I am not sure about the implication of (5.3) that the strong force has to wait until neighbouring quarks in the fermion explosion had approached 0.9 fm and 10^-23 sec had elapsed. It appears to me that as soon as the universe has some extend, the strong force from a certain quark would pass over the nearest neighbor quarks and reach for the quarks that are at 0.9 fm distance. The structure of the universe then resembles a bit that of the rings of a chainmail that the medieval knights used to wear instead of the nowadays bulletproof vest.       (6.5)

force carrier reaction times       (6.6)

W = Weak force; P = Photon, the electromagnetic force; G = Gluon, the strong force.

We take this as the reaction times of the forces. The lifetime of an unstable particle determines with nearly absolute certainty under which force it decays.


 

CMB

The decoupling of matter and radiation at 3000 K, about 400,000 years after the BB, was the moment of birth of the CMB that then equals a black body radiation of 3000 K. Since then the matter has clumped into stars, galaxies and clusters of galaxies. The CMB temperature still is isotropic to about one part in 100,000. So the evolution has had no influence on the 2.7 K isotropy.
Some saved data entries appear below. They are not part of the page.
(* ===== verification/Coins.v ===== *)
(** * The coins cache

    coins.{h,cpp}: the set of unspent outputs as a stack of caches.  A cache
    entry carries the flags DIRTY (may differ from the parent view) and FRESH
    (the parent has no unspent coin there); [Flush] writes the dirty entries
    to the parent.  The Sapling anchors and nullifiers are cached the same
    way.  Read operations fill the cache, so every operation returns the
    cache it leaves. *)

From S2P Require Import Prelude Params Crypto Script Serialize Transaction.

(** ** Data *)

Record Coin := {
  fCoinBase : bool;
  fCoinStake : bool;
  coin_out : CTxOut;
  coin_nHeight : Z
}.

Definition coinEmpty : Coin :=
  {| fCoinBase := false; fCoinStake := false; coin_out := TxOut_null; coin_nHeight := 0 |}.

Definition IsSpent (c : Coin) : bool := TxOut_IsNull (coin_out c).

Record CCoinsCacheEntry := { coin : Coin; DIRTY : bool; FRESH : bool }.

(** sapling/incrementalmerkletree.h: the note commitment tree, whose hash
    function is in the Rust library. *)
Class SaplingTree := {
  SaplingMerkleTree : Type;
  tree_empty : SaplingMerkleTree;
  tree_append : SaplingMerkleTree -> Z -> SaplingMerkleTree;
  tree_root : SaplingMerkleTree -> Z
}.

Record CAnchorsSaplingCacheEntry `{SaplingTree} := {
  a_entered : bool; a_tree : SaplingMerkleTree; a_DIRTY : bool
}.

Record CNullifiersCacheEntry := { n_entered : bool; n_DIRTY : bool }.

(** The interface of a view, as its answers. *)
Record CCoinsView `{SaplingTree} := {
  v_GetCoin : COutPoint -> option Coin;
  v_GetBestBlock : Z;
  v_GetSaplingAnchorAt : Z -> option SaplingMerkleTree;
  v_GetNullifier : Z -> bool;
  v_GetBestAnchor : Z
}.

Record CCoinsViewCache `{SaplingTree} := {
  cacheCoins : gmap COutPoint CCoinsCacheEntry;
  hashBlock : Z;
  hashSaplingAnchor : Z;
  cacheSaplingAnchors : gmap Z CAnchorsSaplingCacheEntry;
  cacheSaplingNullifiers : gmap Z CNullifiersCacheEntry
}.

Section Cache.
Context `{SaplingTree} (base : CCoinsView).
(* ===== verification/TxVerify.v ===== *)
(** * Context-free transaction checks

    consensus/tx_verify.cpp and the context-free part of
    sapling/sapling_validation.cpp. *)

From S2P Require Import Prelude Params Crypto Script Serialize Transaction ValidationState Coins.

Definition MAX_TX_SIZE_AFTER_SAPLING : Z := 400000.
Definition MAX_STANDARD_TX_SIZE : Z := 100000.
Definition MIN_COLDSTAKING_AMOUNT : Z := 1 * COIN.
Definition MAX_BLOCK_SIGOPS_CURRENT : Z := MAX_BLOCK_SIZE_CURRENT / 50.

(** [GetAdjustedTime] is read from the clock. *)
Definition IsFinalTx (GetAdjustedTime : Z) (tx : CTransaction) (nBlockHeight nBlockTime : Z) : bool :=
  if nLockTime tx =? 0 then true
  else
    let nBlockTime := if nBlockTime =? 0 then GetAdjustedTime else nBlockTime in
    if nLockTime tx <? (if nLockTime tx <? LOCKTIME_THRESHOLD then nBlockHeight else nBlockTime) then true
    else forallb TxIn_IsFinal (vin tx).

(** [nSigOps] is an [unsigned int]. *)
Fixpoint sum_sigops (counts : list (option Z)) (nSigOps : Z) : option Z :=
  match counts with
  | [] => Some nSigOps
  | c :: counts => c ← c; sum_sigops counts (u32 (nSigOps + c))
  end.

Definition GetLegacySigOpCount (tx : CTransaction) : option Z :=
  n ← sum_sigops ((fun i => GetSigOpCount (scriptSig i) false) <$> vin tx) 0;
  sum_sigops ((fun o => GetSigOpCount (scriptPubKey o) false) <$> vout tx) n.

Fixpoint P2SHSigOps_loop `{SaplingTree} (base : CCoinsView) (v : CCoinsViewCache) (ins : list CTxIn)
    (nSigOps : Z) : option (Z * CCoinsViewCache) :=
  match ins with
  | [] => Some (nSigOps, v)
  | i :: ins =>
      let '(c, v) := AccessCoin base v (prevout i) in
      let script := scriptPubKey (coin_out c) in
      n ← (if IsPayToScriptHash script
           then c ← GetSigOpCount_scriptSig script (scriptSig i); Some (u32 (nSigOps + c))
           else Some nSigOps);
      P2SHSigOps_loop base v ins n
  end.

Definition GetP2SHSigOpCount `{SaplingTree} (base : CCoinsView) (v : CCoinsViewCache) (tx : CTransaction)
  : option (Z * CCoinsViewCache) :=
  if IsCoinBase tx then Some (0, v) else P2SHSigOps_loop base v (vin tx) 0.

(** ** SaplingValidation::CheckTransaction *)

(** The [std::set] loops: no element is seen twice. *)
Fixpoint check_unique `{Countable K} (seen : gset K) (l : list K) : bool :=
  match l with
  | [] => true
  | k :: l => if bool_decide (k ∈ seen) then false else check_unique ({[k]} ∪ seen) l
  end.

(** Returns [nValueOut]. *)
Definition CheckTransactionWithoutProofVerification (p : ConsensusParams) (tx : CTransaction) (nValueOut : Z)
  : Result Z :=
  if negb (isSaplingVersion tx) then Aborted
  else
  match sapData tx with
  | None => Aborted
  | Some d =>
      reject_if ((size (vShieldedSpend d) =? 0) && (size (vShieldedOutput d) =? 0) && negb (valueBalance d =? 0))
        100 "bad-txns-valuebalance-nonzero" (
      reject_if ((nMaxMoneyOut p <? valueBalance d) || (valueBalance d <? - nMaxMoneyOut p))
        100 "bad-txns-valuebalance-toolarge" (
      let out := if valueBalance d <? 0 then i64 (nValueOut + - valueBalance d) else nValueOut in
      reject_if ((valueBalance d <? 0) && negb (MoneyRange p out)) 100 "bad-txns-txouttotal-toolarge" (
      reject_if ((0 <? valueBalance d) && negb (MoneyRange p (valueBalance d)))
        100 "bad-txns-txintotal-toolarge" (
      reject_if (negb (check_unique ∅ (sd_nullifier <$> vShieldedSpend d)))
        100 "bad-spend-description-nullifiers-duplicate" (
      Valid out)))))
  end.

Definition Sapling_CheckTransaction (p : ConsensusParams) (tx : CTransaction) (nValueOut : Z) : Result Z :=
  reject_if (negb (isSaplingVersion tx) && hasSaplingData tx) 100 "bad-txns-form-not-sapling" (
  if negb (hasSaplingData tx) then Valid nValueOut
  else
    reject_if (IsCoinStake tx || IsCoinBase tx || HasZerocoinSpendInputs tx || HasZerocoinMintOutputs tx)
      100 "bad-txns-invalid-sapling" (
    CheckTransactionWithoutProofVerification p tx nValueOut)).

(** ** CheckTransaction *)

Definition sap_empty {A} (proj : SaplingTxData -> list A) (tx : CTransaction) : bool :=
  match sapData tx with Some d => size (proj d) =? 0 | None => false end.

(** The loop over the outputs. *)
Fixpoint CheckOutputs (p : ConsensusParams) (generated fColdStakingActive : bool) (outs : list CTxOut)
    (nValueOut : Z) : Result Z :=
  match outs with
  | [] => Valid nValueOut
  | o :: outs =>
      reject_if (TxOut_IsEmpty o && negb generated) 100 "bad-txns-vout-empty" (
      reject_if (nValue o <? 0) 100 "bad-txns-vout-negative" (
      reject_if (nMaxMoneyOut p <? nValue o) 100 "bad-txns-vout-toolarge" (
      let nValueOut := i64 (nValueOut + nValue o) in
      reject_if (negb (MoneyRange p nValueOut)) 100 "bad-txns-txouttotal-toolarge" (
      let cold := IsPayToColdStaking (scriptPubKey o) in
      reject_if (cold && negb fColdStakingActive) 10 "cold-stake-inactive" (
      reject_if (cold && (nValue o <? MIN_COLDSTAKING_AMOUNT)) 100 "cold-stake-vout-toosmall" (
      CheckOutputs p generated fColdStakingActive outs nValueOut))))))
  end.

(** [tx.vin[0].scriptSig.size()]. *)
Definition coinbase_script_size (tx : CTransaction) : Z :=
  match vin tx with i :: _ => size (scriptSig i) | [] => 0 end.

Definition CheckTransaction (p : ConsensusParams) (tx : CTransaction) (fColdStakingActive : bool) : Result unit :=
  reject_if ((size (vin tx) =? 0) && sap_empty vShieldedSpend tx && negb (IsQuorumCommitmentTx tx))
    10 "bad-txns-vin-empty" (
  reject_if ((size (vout tx) =? 0) && sap_empty vShieldedOutput tx && negb (IsQuorumCommitmentTx tx))
    10 "bad-txns-vout-empty" (
  reject_if ((tx_nVersion tx <? 1) || (TOOHIGH <=? tx_nVersion tx)) 10 "bad-tx-version-too-high" (
  let nMaxSize := if IsShieldedTx tx then MAX_TX_SIZE_AFTER_SAPLING else MAX_STANDARD_TX_SIZE in
  reject_if (nMaxSize <? size (Ser CTransaction_fmt tx)) 10 "bad-txns-oversize" (
  nValueOut ← Sapling_CheckTransaction p tx 0;
  _ ← CheckOutputs p (IsCoinBase tx || IsCoinStake tx) fColdStakingActive (vout tx) nValueOut;
  reject_if (negb (check_unique ∅ (prevout <$> vin tx))) 100 "bad-txns-inputs-duplicate" (
  if IsCoinBase tx then
    reject_if ((coinbase_script_size tx <? 2) || (150 <? coinbase_script_size tx)) 100 "bad-cb-length" (
    reject_if (HasExchangeAddr tx) 100 "bad-exchange-address-in-cb" (
    Valid ()))
  else
    reject_if (existsb (fun i => OutPoint_IsNull (prevout i)) (vin tx)) 10 "bad-txns-prevout-null" (
    Valid ())))))).

(** ** Lemmas *)

Lemma check_unique_NoDup `{Countable K} l : forall seen : gset K,
  check_unique seen l = true <-> NoDup l /\ forall k, k ∈ l -> k ∉ seen.
Proof.
  induction l as [|k l IH]; intros seen; cbn.
  - split; [|done]. intros _. split; [constructor|set_solver].
  - case_bool_decide as E.
    + split; [done|]. intros [_ D]. by destruct (D k); [set_solver|].
    + rewrite IH, NoDup_cons. set_solver.
Qed.

Lemma check_unique_empty `{Countable K} (l : list K) : check_unique ∅ l = true <-> NoDup l.
Proof. rewrite check_unique_NoDup. set_solver. Qed.

(** Every network has the same money range, of which two fit in 64 bits
    unsigned but not signed. *)
Class MoneyCap (p : ConsensusParams) := money_cap : nMaxMoneyOut p = 72000000000 * COIN.

#[export] Instance network_money_cap chain : MoneyCap (consensus (CreateChainParams chain)).
Proof. by destruct chain. Qed.

Section Amounts.
Context (p : ConsensusParams) `{!MoneyCap p}.

Lemma MoneyRange_iff x : MoneyRange p x = true <-> 0 <= x <= nMaxMoneyOut p.
Proof. unfold MoneyRange. bool_to_prop. lia. Qed.

(** Adding two amounts in range: the test after a possibly wrapped addition
    decides the range of the exact sum. *)
Lemma MoneyRange_add a b :
  0 <= a <= nMaxMoneyOut p -> 0 <= b <= nMaxMoneyOut p ->
  MoneyRange p (i64 (a + b)) = true <-> a + b <= nMaxMoneyOut p.
Proof.
  rewrite MoneyRange_iff, money_cap. unfold COIN. intros A B.
  destruct (Z_le_gt_dec (a + b) INT64_MAX) as [L|G].
  - rewrite i64_id by (unfold in_i64, INT64_MIN, INT64_MAX in *; lia). lia.
  - unfold sint. change (2 ^ (64 - 1)) with 9223372036854775808. change (2 ^ 64) with 18446744073709551616.
    unfold INT64_MAX in G. split; [|lia]. Z.div_mod_to_equations. lia.
Qed.

Lemma CheckOutputs_Valid gen cold outs : forall n r,
  0 <= n <= nMaxMoneyOut p ->
  CheckOutputs p gen cold outs n = Valid r ->
  r = n + sumZ nValue outs /\ 0 <= r <= nMaxMoneyOut p /\
  Forall (fun o => 0 <= nValue o <= nMaxMoneyOut p) outs.
Proof.
  induction outs as [|o outs IH]; intros n r N; cbn [CheckOutputs].
  - intros [= <-]. cbn. repeat split; try lia. constructor.
  - intros H. valid_inv H. bool_to_prop.
    assert (V : 0 <= nValue o <= nMaxMoneyOut p) by lia.
    rewrite MoneyRange_add in C2 by lia.
    rewrite i64_id in H by (rewrite money_cap in *; unfold in_i64, INT64_MIN, INT64_MAX, COIN in *; lia).
    apply IH in H as (-> & R & F); [|lia]. cbn. repeat split; try lia. by constructor.
Qed.

(** What a transaction moves between the transparent and the shielded pool. *)
Definition shielded_out (tx : CTransaction) : Z := Z.max 0 (- tx_valueBalance tx).
Definition shielded_in (tx : CTransaction) : Z := Z.max 0 (tx_valueBalance tx).

Lemma hasSaplingData_false tx : hasSaplingData tx = false -> tx_valueBalance tx = 0.
Proof.
  unfold hasSaplingData, tx_valueBalance. destruct (sapData tx) as [d|]; [|done].
  intros H. bool_to_prop. done.
Qed.

Lemma Sapling_CheckTransaction_Valid tx r :
  Sapling_CheckTransaction p tx 0 = Valid r ->
  r = shielded_out tx /\ 0 <= r <= nMaxMoneyOut p /\ tx_valueBalance tx <= nMaxMoneyOut p /\
  (hasSaplingData tx = true ->
   isSaplingVersion tx = true /\ IsCoinBase tx = false /\ IsCoinStake tx = false /\ HasZerocoinSpendInputs tx = false) /\
  NoDup (tx_nullifiers tx).
Proof.
  unfold Sapling_CheckTransaction, shielded_out. intros H. valid_inv H.
  destruct (hasSaplingData tx) eqn:D; cbn [negb] in H.
  - valid_inv H. unfold CheckTransactionWithoutProofVerification, tx_valueBalance, tx_nullifiers in *.
    destruct (isSaplingVersion tx); cbn [negb andb] in *; [|done].
    destruct (sapData tx) as [d|]; [|done]. valid_inv H. injection H as <-. bool_to_prop.
    apply check_unique_empty in C5. rewrite money_cap in *. unfold COIN in *.
    assert (R : (if valueBalance d <? 0 then i64 (0 + - valueBalance d) else 0) = Z.max 0 (- valueBalance d)).
    { destruct (Z.ltb_spec (valueBalance d) 0); [|lia].
      rewrite i64_id by (unfold in_i64, INT64_MIN, INT64_MAX; lia). lia. }
    rewrite R. repeat split; try done; lia.
  - injection H as <-. rewrite hasSaplingData_false by done. rewrite money_cap. unfold COIN.
    repeat split; try done. unfold tx_nullifiers. unfold hasSaplingData in D.
    destruct (sapData tx) as [d|]; [|constructor]. bool_to_prop.
    destruct (vShieldedSpend d); [constructor|]. rewrite size_cons in *. pose proof (size_nonneg l). lia.
Qed.

Lemma GetValueOut_loop_exact outs : forall n,
  0 <= n -> Forall (fun o => 0 <= nValue o) outs -> n + sumZ nValue outs <= INT64_MAX ->
  GetValueOut_loop outs n = Some (n + sumZ nValue outs).
Proof.
  induction outs as [|o outs IH]; intros n N F L; cbn in *; [f_equal; lia|].
  apply Forall_cons in F as [F0 F]. pose proof (sumZ_nonneg nValue outs F).
  rewrite i64_id by (unfold in_i64, INT64_MIN; lia).
  rewrite (proj2 (Z.ltb_ge _ _)), (proj2 (Z.ltb_ge _ _)) by lia. rewrite IH by (done || lia). f_equal. lia.
Qed.

(** The amounts of a transaction that passed [CheckTransaction]. *)
Record amounts_ok (tx : CTransaction) : Prop := {
  amounts_outs : Forall (fun o => 0 <= nValue o <= nMaxMoneyOut p) (vout tx);
  amounts_total : sumZ nValue (vout tx) + shielded_out tx <= nMaxMoneyOut p;
  amounts_GetValueOut : GetValueOut tx = Some (sumZ nValue (vout tx) + shielded_out tx);
  amounts_shielded : GetShieldedValueIn tx = Some (shielded_in tx) /\ shielded_in tx <= nMaxMoneyOut p
}.

Lemma CheckTransaction_Valid tx cold :
  CheckTransaction p tx cold = Valid () ->
  amounts_ok tx /\ NoDup (prevout <$> vin tx) /\ NoDup (tx_nullifiers tx) /\
  (IsCoinBase tx = false -> Forall (fun i => OutPoint_IsNull (prevout i) = false) (vin tx)) /\
  (hasSaplingData tx = true ->
   IsCoinBase tx = false /\ IsCoinStake tx = false /\ HasZerocoinSpendInputs tx = false).
Proof.
  unfold CheckTransaction. intros H. valid_inv H.
  apply Sapling_CheckTransaction_Valid in E as (-> & R0 & V & S & N).
  apply CheckOutputs_Valid in E0 as (-> & R & F); [|done].
  apply negb_false_iff, check_unique_empty in C3.
  assert (POS : Forall (fun o => 0 <= nValue o) (vout tx)) by (eapply Forall_impl; [done|cbn; lia]).
  pose proof (sumZ_nonneg nValue (vout tx) POS).
  pose proof money_cap as CAP. unfold COIN in CAP. split; [split|split; [|split; [|split]]]; try done.
  - lia.
  - unfold GetValueOut. rewrite GetValueOut_loop_exact by (done || (unfold INT64_MAX; lia)).
    cbn [mbind option_bind]. unfold shielded_out in *. destruct (hasSaplingData tx) eqn:D; cbn [andb].
    + destruct S as (-> & _); [done|]. destruct (Z.ltb_spec (tx_valueBalance tx) 0); cbn; f_equal; [|lia].
      rewrite !i64_id by (rewrite ?i64_id by (unfold in_i64, INT64_MIN, INT64_MAX; lia); unfold in_i64, INT64_MIN, INT64_MAX; lia).
      lia.
    + rewrite (hasSaplingData_false tx D). f_equal. lia.
  - unfold GetShieldedValueIn, shielded_in. destruct (hasSaplingData tx) eqn:D; cbn [andb].
    + destruct S as (-> & _); [done|]. destruct (Z.ltb_spec 0 (tx_valueBalance tx)); cbn; split; f_equal; lia.
    + rewrite (hasSaplingData_false tx D). split; [done|lia].
  - intros CB. rewrite CB in H. valid_inv H. clear -C4.
    induction (vin tx) as [|i l IH]; [constructor|]. apply orb_false_elim in C4 as [C C4].
    constructor; auto.
  - tauto.
Qed.

End Amounts.

(** ** Properties *)

(** C18. A transaction that passes [CheckTransaction] on any of the networks
    has outputs between 0 and 72 billion coins each, and its output total,
    the value sent to the shielded pool included, computed without
    wrap-around although two amounts in range may overflow an [int64_t], is
    what [GetValueOut] returns and is in range too; it spends no output and
    reveals no nullifier twice, and a coinbase or coinstake carries no
    shielded data. *)
Theorem CheckTransaction_sound chain tx cold (p := consensus (CreateChainParams chain)) :
  CheckTransaction p tx cold = Valid () ->
  Forall (fun o => 0 <= nValue o <= 72000000000 * COIN) (vout tx) /\
  GetValueOut tx = Some (sumZ nValue (vout tx) + shielded_out tx) /\
  0 <= sumZ nValue (vout tx) + shielded_out tx <= 72000000000 * COIN /\
  GetShieldedValueIn tx = Some (shielded_in tx) /\
  NoDup (prevout <$> vin tx) /\ NoDup (tx_nullifiers tx) /\
  (IsCoinBase tx = true \/ IsCoinStake tx = true -> tx_valueBalance tx = 0).
Proof.
  intros H. apply CheckTransaction_Valid in H as (A & D & N & _ & S); [|apply _].
  pose proof (money_cap (p := p)) as CAP. destruct A as [F T V SH]. rewrite CAP in *.
  pose proof (sumZ_nonneg nValue (vout tx) ltac:(eapply Forall_impl; [exact F|cbn; lia])).
  repeat split; try done; try apply SH; try (unfold shielded_out in *; lia).
  intros G. apply hasSaplingData_false. destruct (hasSaplingData tx); [|done].
  destruct (S eq_refl) as (? & ? & _). intuition congruence.
Qed.

Definition ex_spend : CTransaction := {|
  vin := [{| prevout := {| op_hash := 5; op_n := 1 |}; scriptSig := []; nSequence := SEQUENCE_FINAL |}];
  vout := [{| nValue := 3 * COIN; scriptPubKey := [OP_1 : Z] |};
           {| nValue := 72000000000 * COIN - 3 * COIN; scriptPubKey := [OP_1 : Z] |}];
  tx_nVersion := 1; nType := 0; nLockTime := 0; sapData := None; extraPayload := None
|}.

Lemma CheckTransaction_sound_witness :
  GetValueOut ex_spend = Some (sumZ nValue (vout ex_spend) + shielded_out ex_spend) /\
  NoDup (prevout <$> vin ex_spend).
Proof.
  assert (E : CheckTransaction (consensus (CreateChainParams MAIN)) ex_spend false = Valid ())
    by (vm_compute; reflexivity).
  destruct (CheckTransaction_sound MAIN ex_spend false E) as (_ & V & _ & _ & D & _).
  exact (conj V D).
Defined.
(* ===== verification/Interpreter.v ===== *)
(** * The script interpreter

    script/interpreter.cpp: encoding checks, [EvalScript], signature hashes,
    [TransactionSignatureChecker] and [VerifyScript].  ECDSA over secp256k1 is
    an interface, as the digests are. *)

From S2P Require Import Prelude Params Crypto Script Standard Serialize Transaction.

Local Open Scope krova_scope.
Local Set Warnings "-clear-no-such-hyp".

(** ** Errors (script/script_error.h) *)

Inductive ScriptError :=
| SCRIPT_ERR_OK | SCRIPT_ERR_UNKNOWN_ERROR | SCRIPT_ERR_EVAL_FALSE | SCRIPT_ERR_OP_RETURN
| SCRIPT_ERR_SCRIPT_SIZE | SCRIPT_ERR_PUSH_SIZE | SCRIPT_ERR_OP_COUNT | SCRIPT_ERR_STACK_SIZE
| SCRIPT_ERR_SIG_COUNT | SCRIPT_ERR_PUBKEY_COUNT | SCRIPT_ERR_VERIFY | SCRIPT_ERR_EQUALVERIFY
| SCRIPT_ERR_EXCHANGEADDRVERIFY | SCRIPT_ERR_CHECKCOLDSTAKEVERIFY | SCRIPT_ERR_CHECKMULTISIGVERIFY
| SCRIPT_ERR_CHECKSIGVERIFY | SCRIPT_ERR_NUMEQUALVERIFY | SCRIPT_ERR_BAD_OPCODE
| SCRIPT_ERR_DISABLED_OPCODE | SCRIPT_ERR_INVALID_STACK_OPERATION
| SCRIPT_ERR_INVALID_ALTSTACK_OPERATION | SCRIPT_ERR_UNBALANCED_CONDITIONAL
| SCRIPT_ERR_NEGATIVE_LOCKTIME | SCRIPT_ERR_UNSATISFIED_LOCKTIME | SCRIPT_ERR_SIG_HASHTYPE
| SCRIPT_ERR_SIG_DER | SCRIPT_ERR_MINIMALDATA | SCRIPT_ERR_SIG_PUSHONLY | SCRIPT_ERR_SIG_HIGH_S
| SCRIPT_ERR_SIG_NULLDUMMY | SCRIPT_ERR_PUBKEYTYPE | SCRIPT_ERR_CLEANSTACK
| SCRIPT_ERR_DISCOURAGE_UPGRADABLE_NOPS.

(** A computation of the interpreter: a value, [set_error] and [return false],
    a C++ exception, or a failed assertion (also: a loop that does not end). *)
Inductive Eval (A : Type) :=
| EvalOk (a : A)
| EvalError (e : ScriptError)
| EvalThrow
| EvalAbort.

Arguments EvalOk {A} _.
Arguments EvalError {A} _.
Arguments EvalThrow {A}.
Arguments EvalAbort {A}.

#[export] Instance Eval_ret : MRet Eval := fun A => EvalOk.
#[export] Instance Eval_bind : MBind Eval := fun A B f m =>
  match m with
  | EvalOk a => f a
  | EvalError e => EvalError e
  | EvalThrow => EvalThrow
  | EvalAbort => EvalAbort
  end.

Definition error_if {A} (b : bool) (e : ScriptError) (k : Eval A) : Eval A :=
  if b then EvalError e else k.

(** An assertion that fails is an abort; an exception is thrown. *)
Definition asserted {A} (o : option A) : Eval A := match o with Some a => EvalOk a | None => EvalAbort end.
Definition thrown {A} (o : option A) : Eval A := match o with Some a => EvalOk a | None => EvalThrow end.

(** ** Flags and signature hash types (script/interpreter.h) *)

Definition SIGHASH_ALL : Z := 1.
Definition SIGHASH_NONE : Z := 2.
Definition SIGHASH_SINGLE : Z := 3.
Definition SIGHASH_ANYONECANPAY : Z := 0x80.

Definition SCRIPT_VERIFY_P2SH : Z := Z.shiftl 1 0.
Definition SCRIPT_VERIFY_STRICTENC : Z := Z.shiftl 1 1.
Definition SCRIPT_VERIFY_DERSIG : Z := Z.shiftl 1 2.
Definition SCRIPT_VERIFY_LOW_S : Z := Z.shiftl 1 3.
Definition SCRIPT_VERIFY_NULLDUMMY : Z := Z.shiftl 1 4.
Definition SCRIPT_VERIFY_SIGPUSHONLY : Z := Z.shiftl 1 5.
Definition SCRIPT_VERIFY_MINIMALDATA : Z := Z.shiftl 1 6.
Definition SCRIPT_VERIFY_DISCOURAGE_UPGRADABLE_NOPS : Z := Z.shiftl 1 7.
Definition SCRIPT_VERIFY_CLEANSTACK : Z := Z.shiftl 1 8.
Definition SCRIPT_VERIFY_CHECKLOCKTIMEVERIFY : Z := Z.shiftl 1 9.
Definition SCRIPT_VERIFY_EXCHANGEADDR : Z := Z.shiftl 1 10.

(** [flags & f] as a condition. *)
Definition has_flag (flags f : Z) : bool := negb (Z.land flags f =? 0).

(** [CPubKey::Verify] on a well-formed key and [CPubKey::CheckLowS], which
    call libsecp256k1. *)
Class Ecdsa := {
  ecdsa_verify : bytes -> Z -> bytes -> bool;
  CheckLowS : bytes -> bool
}.

(** A concrete instance for examples: the signature of a key is its own bytes. *)
Definition echo_ecdsa : Ecdsa := {|
  ecdsa_verify pubkey _ sig := bool_decide (sig = pubkey);
  CheckLowS _ := true
|}.

(** ** Encodings *)

Fixpoint CastToBool (vch : bytes) : bool :=
  match vch with
  | [] => false
  | b :: rest =>
      if negb (b =? 0) then negb (bool_decide (rest = []) && (b =? 0x80)) else CastToBool rest
  end.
So we may conclude that also the supposed dark antimatter galaxies would have had no influence on the 2.7 K isotropy.       (7.1)

The observed temperature of the CMB now is 2.7 K, more than 1000 times smaller than 3000 K. The accepted explanation for this is that the wavelengths of the CMB radiation are stretched in the course of time, they arrive stretching.       (7.2)

Here I would propose a simpler explanation. At 400,000 years ATB (After The Bang) our location (the location that will become us) received 3000 K radiation from the direct neighbourhood. That radiation has passed us by since. One billion years later we receive the CMB radiation from locations one billion lightyears away. Those locations recede from us and the light from those locations is severely red shifted to a much lower temperature than 3000 K. Also that radiation has passed us by. Another 12 or 13 billion years later - we are in present times now, 13.8 billion years ATB - all those radiations has passed us by and we are receiving now radiation from places about 13.8 billion ly away. Those places recede that much that the CMB has red shifted to the nowadays observed 2.7 K. It resembles a bit the reasoning in the solution for the paradox of Olbers that I found, see page 7 of the storyline THE EXPANSION OF THE UNIVERSE.

The CMB that we observe is cooling down in the course of the billions of years       (7.3)

Which is the same conclusion as the accepted one in (7.2).



Just another possibility for CMB-like radiation.

During acceleration the accelerated matter experiences the surrounding vacuum as having a temperature proportional to the acceleration (Davies-Unruh equation)       (7.4)

This is supposed to hold in forward matter areas as well as in backward antimatter areas.